Mandatory cheese sandwich entry, part two

(continued from Mandatory cheese sandwich entry, part one)

Thursday, March 6th, 5:45 p.m.

Cute Girl and I meet up in the Eaton Centre, the largest shopping mall in downtown Accordion City. Neither of us are really the shopping mall type; it’s just a convenient indoors place with lots of landmarks, making it an ideal place for meeting in the winter.

I haven’t seen her since before she left the country back in December and wasn’t able to even have a proper conversation with her when she called to say goodbye from the airport. Dad was in the intensive care unit at the hospital at the time, my sister had just returned from emergency eye surgery at another hospital and I was doing the pillar-of-calm thing for Mom.
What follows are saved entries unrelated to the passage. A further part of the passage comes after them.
(** X9: a delivery and the end of the context may both have happened when
    the caller wakes up, and the [select] may take either: when it takes the
    end of the context, the caller returns the error of the context although
    its command was applied, and the Response stays in the channel, which
    nobody reads any more. *)
Theorem cancellation_can_win_over_delivery a ctx r data σ l1 resp l2 e l3 :
  table_wf σ -> Marshal r = (data, None) -> w σ !! ID r = None ->
  ctx_done σ !! ctx = None -> stopping σ = false ->
  sched σ = (l1 ++ EnvTrigger (ID r) (IResponse resp) :: l2 ++ EnvCancel ctx e :: l3)%list ->
  Forall (quiet_for (ID r) ctx) l1 -> Forall (quiet_for (ID r) ctx) l2 ->
  Forall (quiet_for (ID r) ctx) l3 ->
  (pick σ `mod` 2 = 0 -> fst (processRaftRequest a ctx r σ) = Ret (resp, Err resp))%nat /\
  (pick σ `mod` 2 = 1 ->
   fst (processRaftRequest a ctx r σ) =
     Ret (Response_zero,
          Some (parseProposeCtxErr (snd (processRaftRequest a ctx r σ)) (Some e) (now σ))) /\
   chans (snd (processRaftRequest a ctx r σ)) !! length (chans σ) = Some [IResponse resp] /\
   w (snd (processRaftRequest a ctx r σ)) !! ID r = None)%nat.
Proof.
  intros Hwf HM Hfresh Hctx Hstop Hsched Hq1 Hq2 Hq3.
  rewrite (processRaftRequest_run Store IDGen Marshal parseProposeCtxErr a ctx r data σ HM Hfresh).
  rewrite wake_unfold. rewrite (at_wake_unfold ctx r data σ Hfresh), Hsched.
  destruct (suspended_fields ctx r data σ Hfresh) as (_ & _ & Hpick & Hc & Hs & _).
  cbv zeta in *.
  set (σs := upd_sched Store IDGen (fun _ => []) (suspended ctx r data σ)).
  assert (Hp : slot_pending (ID r) (length (chans σ)) σs)
    by exact (suspended_pending Store IDGen ctx r data σ Hwf Hfresh).
  assert (Hcs : ctx_done σs !! ctx = None) by (change (ctx_done σs) with
    (ctx_done (suspended ctx r data σ)); congruence).
  assert (Hss : stopping σs = false) by (change (stopping σs) with
    (stopping (suspended ctx r data σ)); congruence).
  replace (l1 ++ EnvTrigger (ID r) (IResponse resp) :: l2 ++ EnvCancel ctx e :: l3)%list
    with ((l1 ++ EnvTrigger (ID r) (IResponse resp) :: l2) ++ EnvCancel ctx e :: l3)%list
    by (rewrite <- app_assoc; reflexivity).
  rewrite env_run_app, (env_run_cons Store IDGen).
  destruct (deliver_run (ID r) ctx _ (IResponse resp) l1 l2 σs Hp Hcs Hss Hq1 Hq2)
    as (Hret & Hbuf & Hc' & Hs').
  set (σd := env_run (l1 ++ EnvTrigger (ID r) (IResponse resp) :: l2) σs) in *.
  destruct (env_step_retired Store IDGen (ID r) _ (EnvCancel ctx e) σd Hret) as [Hret1 Hbuf1].
  assert (Hc1 : ctx_done (env_step (EnvCancel ctx e) σd) !! ctx = Some e).
  { cbn [etcdserver.env_step]. rewrite Hc'. world_simpl. apply lookup_insert_eq. }
  assert (Hs1 : stopping (env_step (EnvCancel ctx e) σd) = false).
  { cbn [etcdserver.env_step]. rewrite Hc'. world_simpl. exact Hs'. }
  set (σc := env_step (EnvCancel ctx e) σd) in *.
  destruct (env_run_retired Store IDGen (ID r) _ l3 σc Hret1) as [[Hnone Hnoch] Hbuf3].
  assert (Hc3 := env_run_done_sticky ctx e l3 σc Hc1).
  destruct (env_run_quiet (ID r) ctx l3 σc Hq3) as (_ & _ & Hs3).
  destruct (env_run_frame l3 σc) as (_ & _ & _ & Hp3 & _).
  destruct (env_step_frame (EnvCancel ctx e) σd) as (_ & _ & _ & Hp2 & _).
  destruct (env_run_frame (l1 ++ EnvTrigger (ID r) (IResponse resp) :: l2) σs)
    as (_ & _ & _ & Hp1 & _).
  set (σw := env_run l3 σc) in *.
  assert (Hpickw : pick σw = pick σ).
  { rewrite Hp3. fold σc. unfold σc at 1. rewrite Hp2. fold σd. unfold σd at 1. rewrite Hp1.
    exact Hpick. }
  assert (Hbufw : chans σw !! length (chans σ) = Some [IResponse resp]) by congruence.
  rewrite (ready_cases_eq _ _ _ _ Hbufw), Hc3, Hs3, Hs1. cbn [app length]. rewrite Hpickw.
  split; intros Hpk; rewrite Hpk; cbn [lookup list_lookup fst snd].
  - reflexivity.
  - rewrite (Trigger_absent Store IDGen _ INil σw Hnone). cbn [snd]. rewrite Hc3.
    repeat split; assumption.
Qed.

(** ** The handler on a store *)

Lemma upd_store_st_id σ : upd_store_st Store IDGen (fun _ => store_st σ) σ = σ.
Proof. destruct σ. reflexivity. Qed.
She looks the way Homer Simpson describes women: “A woman is like a beer. They look good, they smell good…and you’d step over your own mother to get one!”. She thanks me for coming to see the movie with her — she says that I’m the only person she knows who’d go to see an art film like What Time Is It There?

Truth be told, I’d be happy to watch TV static with her.

6:15 p.m.

We walk westward on Queen Street. We’re looking upwards, enjoying the way everything looks on a cold and cloudless early evening: everything looks crisp, and the light of the setting glinting off the windows of buildings gives the building contrast against their royal blue background. It’s one of those moments that I wish I had a camera built into my head.

“Hey, the Queen Mother Cafe,” she says, as we cross University Avenue and into the boutique-y part of Queen West. “I haven’t been there in ages.”

“Let’s go there,” I say, “I could use some spicy noodles.”

7:00 p.m.

“Hey, d’you mind if we drop by the Silver Snail [a comic book store on Queen Street, a short walk west] before we go to the theatre? I’m behind on the Battle of the Planets comic book. I need to get issue three.”

“You’re a comic book reader?”

“Of sorts. It’s just that I loved the show as a kid. The comic book, I find it a little lacking in text. I’m really more of a Sandman reader.”

She wants to go to a comic book store. I check myself for any sign of drooling before I answer.

“Ever seen the original non-bowlderized Japanese version, Science Ninja Team Gatchman? Where Mark’s name is ‘Ken the Eagle‘ and Zoltar’s is ‘Berg Katse‘?”

“No, but I’d love to watch it sometime. And you know what else we need to see? The Electronic Music Festival in Detroit.”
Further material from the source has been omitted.